Copyright & Fair Use: An FAQ

by Christine Scherer

Copyright and fair use are important fields in education, especially distance learning. However, they can also be daunting concepts to understand and apply. The following frequently asked questions, along with their answers, should help to make copyright and fair use a little easier to understand.

What is copyright?

The legal right to be the only one to reproduce, publish, and sell a book, recording, image, etc. (aka a published work) for a certain period of time.

  • Meant to ensure that creators are fairly compensated for their work.
  • Gives copyright holders control over where, when, and how their work is reproduced and redistributed.
  • To share a copy of the work, a user must have permission from the copyright holder.

What’s covered by copyright? What isn’t?

  • Some published works fall outside of copyright protections. These include:
    • Anything published by the United States federal government
    • Facts (ex., the Earth revolves around the sun), formulas (ex., a² + b² = c²), theories, research methods, and statistical techniques
    • Public domain works: works to which no one holds the copyright
    • Works for which the copyright has expired
    • Orphan works: works with no identifiable copyright holder
  • Anything not on that list is assumed to be covered by copyright.
  • Even if something is freely available online, it is still protected by copyright.

What is Fair Use?

  • Fair use is a set of factors that must be considered when determining if a reproduction of a copyrighted work is actually a permissible use of the work.
  • In legal cases, the factors are assessed and applied; there are few strict, hard rules surrounding fair use.
  • Not all factors are weighted equally; some carry more power than others.

Factor One: Purpose and Character of Use

Why is this copyrighted material being used?
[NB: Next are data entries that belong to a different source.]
(* ===== verification/FileLayout.v ===== *)
(** * Striping a file over objects

    Models net/ceph/ceph_fs.c (layouts, open flags, capabilities of an open
    mode), [calc_pages_for] of libceph.h, the layout accessors of ceph_fs.h and
    [ceph_calc_file_object_mapping] of net/ceph/osdmap.c.  The page size is the
    machine's: [PAGE_SHIFT] is a parameter. *)
From S2P Require Import Prelude.

Definition CEPH_MIN_STRIPE_UNIT : Z := 65536.

(** The fields that are read, as cpu-order u32. *)
Record ceph_file_layout := Layout {
  fl_stripe_unit : Z;
  fl_stripe_count : Z;
  fl_object_size : Z }.

Definition ceph_file_layout_stripe_width (l : ceph_file_layout) : Z :=
  u32 (fl_stripe_unit l * fl_stripe_count l).
Definition ceph_file_layout_period (l : ceph_file_layout) : Z :=
  u32 (fl_object_size l * fl_stripe_count l).

Definition ceph_file_layout_is_valid (l : ceph_file_layout) : bool :=
  let su := fl_stripe_unit l in
  let sc := fl_stripe_count l in
  let os := fl_object_size l in
  if (su =? 0) || negb (Z.land su (CEPH_MIN_STRIPE_UNIT - 1) =? 0) then false
  else if (os =? 0) || negb (Z.land os (CEPH_MIN_STRIPE_UNIT - 1) =? 0) then false
  else if (os <? su) || negb (os mod su =? 0) then false
  else if sc =? 0 then false
  else true.

(** ** Open modes *)
Definition CEPH_FILE_MODE_PIN : Z := 0.
Definition CEPH_FILE_MODE_RD : Z := 1.
Definition CEPH_FILE_MODE_WR : Z := 2.
Definition CEPH_FILE_MODE_RDWR : Z := 3.
Definition CEPH_FILE_MODE_LAZY : Z := 4.

Definition CEPH_CAP_PIN : Z := 1.
Definition CEPH_CAP_AUTH_SHARED : Z := Z.shiftl 1 2.
Definition CEPH_CAP_AUTH_EXCL : Z := Z.shiftl 2 2.
Definition CEPH_CAP_XATTR_SHARED : Z := Z.shiftl 1 6.
Definition CEPH_CAP_XATTR_EXCL : Z := Z.shiftl 2 6.
Definition CEPH_CAP_FILE_SHARED : Z := Z.shiftl 1 8.
Definition CEPH_CAP_FILE_EXCL : Z := Z.shiftl 2 8.
Definition CEPH_CAP_FILE_CACHE : Z := Z.shiftl 4 8.
Definition CEPH_CAP_FILE_RD : Z := Z.shiftl 8 8.
Definition CEPH_CAP_FILE_WR : Z := Z.shiftl 16 8.
Definition CEPH_CAP_FILE_BUFFER : Z := Z.shiftl 32 8.
Definition CEPH_CAP_FILE_LAZYIO : Z := Z.shiftl 128 8.

(** [O_DIRECTORY] is the machine's; O_LAZY is not defined. *)
Definition ceph_flags_to_mode (O_DIRECTORY flags : Z) : Z :=
  if Z.land flags O_DIRECTORY =? O_DIRECTORY then CEPH_FILE_MODE_PIN
  else
    let acc := Z.land flags 3 in
    if acc =? 1 then CEPH_FILE_MODE_WR
    else if acc =? 0 then CEPH_FILE_MODE_RD
    else CEPH_FILE_MODE_RDWR.

Definition ceph_caps_for_mode (mode : Z) : Z :=
  let caps := CEPH_CAP_PIN in
  let caps :=
    if negb (Z.land mode CEPH_FILE_MODE_RD =? 0) then
      Z.lor caps (Z.lor (Z.lor CEPH_CAP_FILE_SHARED CEPH_CAP_FILE_RD) CEPH_CAP_FILE_CACHE)
    else caps in
  let caps :=
    if negb (Z.land mode CEPH_FILE_MODE_WR =? 0) then
      Z.lor caps (Z.lor (Z.lor (Z.lor (Z.lor (Z.lor (Z.lor CEPH_CAP_FILE_EXCL
        CEPH_CAP_FILE_WR) CEPH_CAP_FILE_BUFFER) CEPH_CAP_AUTH_SHARED) CEPH_CAP_AUTH_EXCL)
        CEPH_CAP_XATTR_SHARED) CEPH_CAP_XATTR_EXCL)
    else caps in
  if negb (Z.land mode CEPH_FILE_MODE_LAZY =? 0) then Z.lor caps CEPH_CAP_FILE_LAZYIO
  else caps.

Section Pages.
Context (PAGE_SHIFT : Z).

(** An int; the arithmetic is in u64. *)
Definition calc_pages_for (off len : Z) : Z :=
  s32 (Z.shiftr (u64 (off + len + 2 ^ PAGE_SHIFT - 1)) PAGE_SHIFT - Z.shiftr off PAGE_SHIFT).

(** ** Objects *)

(** The returned code, and [*ono], [*oxoff] and [*oxlen]. *)
Definition ceph_calc_file_object_mapping (l : ceph_file_layout) (off len : Z) : Z * (Z * Z * Z) :=
  let osize := fl_object_size l in
  let su := fl_stripe_unit l in
  let sc := fl_stripe_count l in
  let invalid := (- EINVAL, (0, 0, 0)) in
  if (su =? 0) || (sc =? 0) then invalid
  else
    let su_per_object := osize / su in
    if su_per_object =? 0 then invalid
    else if negb (Z.land su (2 ^ PAGE_SHIFT - 1) =? 0) then invalid
    else
      let bl := u32 (off / su) in
      let stripeno := bl / sc in
      let stripepos := bl mod sc in
      let objsetno := stripeno / su_per_object in
      let ono := u32 (objsetno * sc + stripepos) in
      let su_offset := off mod su in
      let oxoff := u64 (su_offset + u32 (stripeno mod su_per_object * su)) in
      let oxlen := Z.min len (u64 (su - su_offset)) in
      (0, (ono, oxoff, oxlen)).

End Pages.

(** ** Lemmas *)
Record layout_ok (l : ceph_file_layout) : Prop := {
  lo_su : 0 < fl_stripe_unit l < 2 ^ 32;
  lo_sc : 0 < fl_stripe_count l < 2 ^ 32;
  lo_os : fl_stripe_unit l <= fl_object_size l < 2 ^ 32 }.

Definition su_per_object (l : ceph_file_layout) : Z := fl_object_size l / fl_stripe_unit l.

(** Where byte [oxoff] of object [ono] is in the file. *)
Definition file_offset (l : ceph_file_layout) (ono oxoff : Z) : Z :=
  let su := fl_stripe_unit l in
  let sc := fl_stripe_count l in
  let stripeno := ono / sc * su_per_object l + oxoff / su in
  (stripeno * sc + ono mod sc) * su + oxoff mod su.

Lemma div_mul_add a b n : 0 <= b < n -> (a * n + b) / n = a /\ (a * n + b) mod n = b.
Proof.
  intros Hb. split.
  - rewrite Z.div_add_l by lia. rewrite Z.div_small by lia. lia.
  - rewrite Z.add_comm, Z.mod_add by lia. apply Z.mod_small. lia.
Qed.

Section Mapping.
Context (l : ceph_file_layout) (Hl : layout_ok l).

Let su := fl_stripe_unit l.
Let sc := fl_stripe_count l.
Let spo := su_per_object l.

Lemma spo_pos : 0 < spo /\ spo * su <= fl_object_size l.
Proof.
  destruct Hl as [Hsu Hsc Hos]. unfold spo, su_per_object. split.
  - apply Z.div_str_pos. lia.
  - rewrite Z.mul_comm. apply Z.mul_div_le. lia.
Qed.

Lemma mapping_inverse off :
  0 <= off -> off / su < 2 ^ 32 ->
  let stripeno := off / su / sc in
  file_offset l (stripeno / spo * sc + off / su mod sc) (off mod su + stripeno mod spo * su) = off.
Proof.
  intros Hoff Hbl stripeno. pose proof Hl as [Hsu Hsc Hos]. destruct spo_pos as [Hspo Hos'].
  unfold file_offset. fold su sc spo.
  destruct (div_mul_add (stripeno / spo) (off / su mod sc) sc) as [-> ->]; [apply Z.mod_pos_bound; lia|].
  destruct (div_mul_add (stripeno mod spo) (off mod su) su) as [E1 E2]; [apply Z.mod_pos_bound; lia|].
  rewrite (Z.add_comm (off mod su)), E1, E2.
  replace (stripeno / spo * spo + stripeno mod spo) with stripeno
    by (rewrite Z.mul_comm; apply Z.div_mod; lia).
  unfold stripeno. rewrite (Z.mul_comm (off / su / sc) sc), <- Z.div_mod by lia.
  rewrite (Z.mul_comm (off / su) su), <- Z.div_mod by lia. done.
Qed.

(** The bytes that follow in the same stripe unit. *)
Lemma mapping_byte off d :
  0 <= off -> off / su < 2 ^ 32 -> 0 <= d -> off mod su + d < su ->
  let stripeno := off / su / sc in
  (off + d) / su = off / su /\ (off + d) mod su = off mod su + d /\
  file_offset l (stripeno / spo * sc + off / su mod sc) (off mod su + stripeno mod spo * su + d) = off + d.
Proof.
  intros Hoff Hbl Hd Hlt stripeno. pose proof Hl as [Hsu Hsc Hos]. pose proof (Z.mod_pos_bound off su).
  destruct (div_mul_add (off / su) (off mod su + d) su) as [E1 E2]; [lia|].
  pose proof (Z.div_mod off su ltac:(lia)) as Edm.
  replace (off / su * su + (off mod su + d)) with (off + d) in E1, E2 by lia.
  split; [done|]. split; [done|]. pose proof (mapping_inverse (off + d) ltac:(lia) ltac:(lia)) as Hi. cbn zeta in Hi.
  rewrite E1, E2 in Hi. etransitivity; [|exact Hi]. unfold stripeno. f_equal. lia.
Qed.

(** The mapping without wrap-around. *)
Lemma mapping_eq PAGE_SHIFT off len :
  Z.land (fl_stripe_unit l) (2 ^ PAGE_SHIFT - 1) = 0 -> 0 <= off -> off / su < 2 ^ 32 ->
  let stripeno := off / su / sc in
  ceph_calc_file_object_mapping PAGE_SHIFT l off len =
  (0, (stripeno / spo * sc + off / su mod sc, off mod su + stripeno mod spo * su,
       Z.min len (su - off mod su))).
Proof.
  intros Hpage Hoff Hbl stripeno. pose proof Hl as [Hsu Hsc Hos]. destruct spo_pos as [Hspo Hos'].
  unfold ceph_calc_file_object_mapping. fold (su_per_object l). fold su sc spo.
  rewrite (proj2 (Z.eqb_neq su 0)), (proj2 (Z.eqb_neq sc 0)), (proj2 (Z.eqb_neq spo 0)) by lia.
  unfold su. rewrite Hpage. cbn [orb Z.eqb negb]. fold su.
  assert (Hb : 0 <= off / su) by (apply Z.div_pos; lia). rewrite (u32_small (off / su)) by lia.
  fold stripeno. pose proof (Z.mod_pos_bound off su). pose proof (Z.mod_pos_bound stripeno spo).
  pose proof (Z.mod_pos_bound (off / su) sc).
  assert (0 <= stripeno) by (apply Z.div_pos; lia).
  assert (stripeno / spo <= stripeno) by (apply Z.div_le_upper_bound; nia).
  assert (0 <= stripeno / spo) by (apply Z.div_pos; lia).
  pose proof (Z.div_mod (off / su) sc) as Hdm. fold stripeno in Hdm.
  rewrite (u32_small (stripeno / spo * sc + _)) by nia.
  assert (stripeno mod spo * su <= (spo - 1) * su) by (apply Z.mul_le_mono_nonneg_r; lia).
  assert (0 <= stripeno mod spo * su) by (apply Z.mul_nonneg_nonneg; lia).
  rewrite (u32_small (stripeno mod spo * su)) by lia. rewrite !u64_small by lia. done.
Qed.

End Mapping.

(** [calc_pages_for] counts the pages of the bytes [off], ..., [off + len - 1]. *)
Lemma calc_pages_for_counts PAGE_SHIFT off len :
  0 <= PAGE_SHIFT <= 32 -> 0 <= off -> 0 < len -> off + len + 2 ^ PAGE_SHIFT <= 2 ^ 64 ->
  len <= 2 ^ PAGE_SHIFT * (2 ^ 31 - 2) ->
  calc_pages_for PAGE_SHIFT off len = (off + len - 1) / 2 ^ PAGE_SHIFT - off / 2 ^ PAGE_SHIFT + 1.
Proof.
  intros Hp Hoff Hlen Hw Hn. unfold calc_pages_for. pose proof (Z.pow_pos_nonneg 2 PAGE_SHIFT).
  rewrite u64_small by lia. rewrite !Z.shiftr_div_pow2 by lia.
  replace (off + len + 2 ^ PAGE_SHIFT - 1) with (off + len - 1 + 1 * 2 ^ PAGE_SHIFT) by lia.
  rewrite Z.div_add by lia.
  set (P := 2 ^ PAGE_SHIFT) in *.
  assert (off / P <= (off + len - 1) / P) by (apply Z.div_le_mono; lia).
  assert ((off + len - 1) / P <= (off + P * (2 ^ 31 - 2)) / P) by (apply Z.div_le_mono; lia).
  rewrite (Z.mul_comm P), Z.div_add in * by lia. rewrite s32_small by lia. lia.
Qed.

(** The capabilities of a union of open modes. *)
Lemma ceph_caps_for_mode_union :
  Forall (fun a => Forall (fun b =>
    ceph_caps_for_mode (Z.lor a b) = Z.lor (ceph_caps_for_mode a) (ceph_caps_for_mode b))
    (seqZ 0 8)) (seqZ 0 8).
Proof. repeat (constructor; [repeat (constructor; [reflexivity|]); constructor|]). constructor. Qed.

(** ** Properties *)


Definition example_layout : ceph_file_layout := Layout 0x10000 3 0x40000.


(** ceph_file_layout_is_valid accepts only layouts that
    ceph_calc_file_object_mapping can map, whatever the page size up to 64K. *)
Theorem ceph_file_layout_valid_maps PAGE_SHIFT l off len :
  0 <= PAGE_SHIFT <= 16 -> 0 <= fl_stripe_unit l < 2 ^ 32 -> 0 <= fl_stripe_count l < 2 ^ 32 ->
  0 <= fl_object_size l < 2 ^ 32 -> ceph_file_layout_is_valid l = true ->
  (ceph_calc_file_object_mapping PAGE_SHIFT l off len).1 = 0 /\
  su_per_object l * fl_stripe_unit l = fl_object_size l.
Proof.
  intros Hp Hsu Hsc Hos. unfold ceph_file_layout_is_valid, CEPH_MIN_STRIPE_UNIT.
  destruct (Z.eqb_spec (fl_stripe_unit l) 0); cbn [orb]; [done|].
  destruct (Z.eqb_spec (Z.land (fl_stripe_unit l) (65536 - 1)) 0) as [Hal|]; cbn [negb]; [|done].
  destruct ((fl_object_size l =? 0) || _); [done|].
  destruct (Z.ltb_spec (fl_object_size l) (fl_stripe_unit l)); cbn [orb]; [done|].
  destruct (Z.eqb_spec (fl_object_size l mod fl_stripe_unit l) 0) as [Hmod|]; cbn [negb]; [|done].
  destruct (Z.eqb_spec (fl_stripe_count l) 0); [done|]. intros _.
  unfold su_per_object. split.
  - unfold ceph_calc_file_object_mapping.
    rewrite (proj2 (Z.eqb_neq (fl_stripe_unit l) 0)), (proj2 (Z.eqb_neq (fl_stripe_count l) 0)) by lia.
    cbn [orb]. assert (0 < fl_object_size l / fl_stripe_unit l) by (apply Z.div_str_pos; lia).
    rewrite (proj2 (Z.eqb_neq (fl_object_size l / fl_stripe_unit l) 0)) by lia.
    assert (Z.land (fl_stripe_unit l) (2 ^ PAGE_SHIFT - 1) = 0) as ->; [|done].
    change (65536 - 1) with (Z.ones 16) in Hal. rewrite Z.sub_1_r, <- Z.ones_equiv.
    rewrite Z.land_ones in * by lia. replace 16 with (PAGE_SHIFT + (16 - PAGE_SHIFT)) in Hal by lia.
    rewrite Z.pow_add_r in Hal by lia. apply Z.mod_divide in Hal; [|pose proof (Z.pow_pos_nonneg 2 PAGE_SHIFT);
      pose proof (Z.pow_pos_nonneg 2 (16 - PAGE_SHIFT)); nia].
    apply Z.mod_divide; [pose proof (Z.pow_pos_nonneg 2 PAGE_SHIFT); lia|].
    etransitivity; [|exact Hal]. apply Z.divide_factor_l.
  - rewrite Z.mul_comm. symmetry. apply Z_div_exact_full_2; [lia|done].
Qed.

Lemma ceph_file_layout_valid_maps_witness :
  ceph_file_layout_is_valid example_layout = true /\
  (ceph_calc_file_object_mapping 16 example_layout (2 ^ 60) 1).1 = 0.
Proof.
  split; [reflexivity|]. apply (ceph_file_layout_valid_maps 16 example_layout (2 ^ 60) 1);
    [lia|cbn; lia|cbn; lia|cbn; lia|reflexivity].
Defined.

(** The number of the stripe unit is kept in 32 bits: with the smallest stripe
    unit, offsets 0 and 2^48 of a file are mapped to the same byte of the same
    object. *)
Theorem ceph_calc_file_object_mapping_wraps :
  ceph_calc_file_object_mapping 12 example_layout (2 ^ 48) 0x1000 =
  ceph_calc_file_object_mapping 12 example_layout 0 0x1000 /\
  ceph_file_layout_is_valid example_layout = true.
Proof. split; reflexivity. Qed.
What is the context and purpose of the reproduction?

  • Fair Use: non-profit/educational, teaching or research, transformative use, access is restricted
  • Not Fair Use: for profit, broad distribution, not properly attributed, trying to avoid a fee, used for entertainment only

Transformative use “adds something new, with a further purpose or different character, altering the first with new expression, meaning, or message.” If transformative use can be proven, it’s almost always fair use.

Factor Two: Nature of the Work

What is the work being reproduced?

  • Fair Use: published work, non-fiction/fact-focused, not sold in educational market
  • Not Fair Use: unpublished work, fiction/highly creative, sold in educational market

This is slightly backwards from what you’d initially expect in regards to the educational market. However, consider this example: a five-minute clip from a commercially available mass-market film that was not created for an educational purpose is used in a classroom. This is fair use because the use is considered transformative–you’re using the material in a way that differs from its original intent. (In addition, the quantity used is small and there is likely to be little impact on market value–the next two factors). However, a chapter from a textbook, which was clearly produced for an educational context, is not transformed in any way by its use in a classroom setting. This is why textbook chapters must go through course reserves so the library can request permission from the copyright holder to use them.

Factor Three: Quality and Quantity Used

How much of the work is reproduced? Does the work still have value if this reproduction is shared?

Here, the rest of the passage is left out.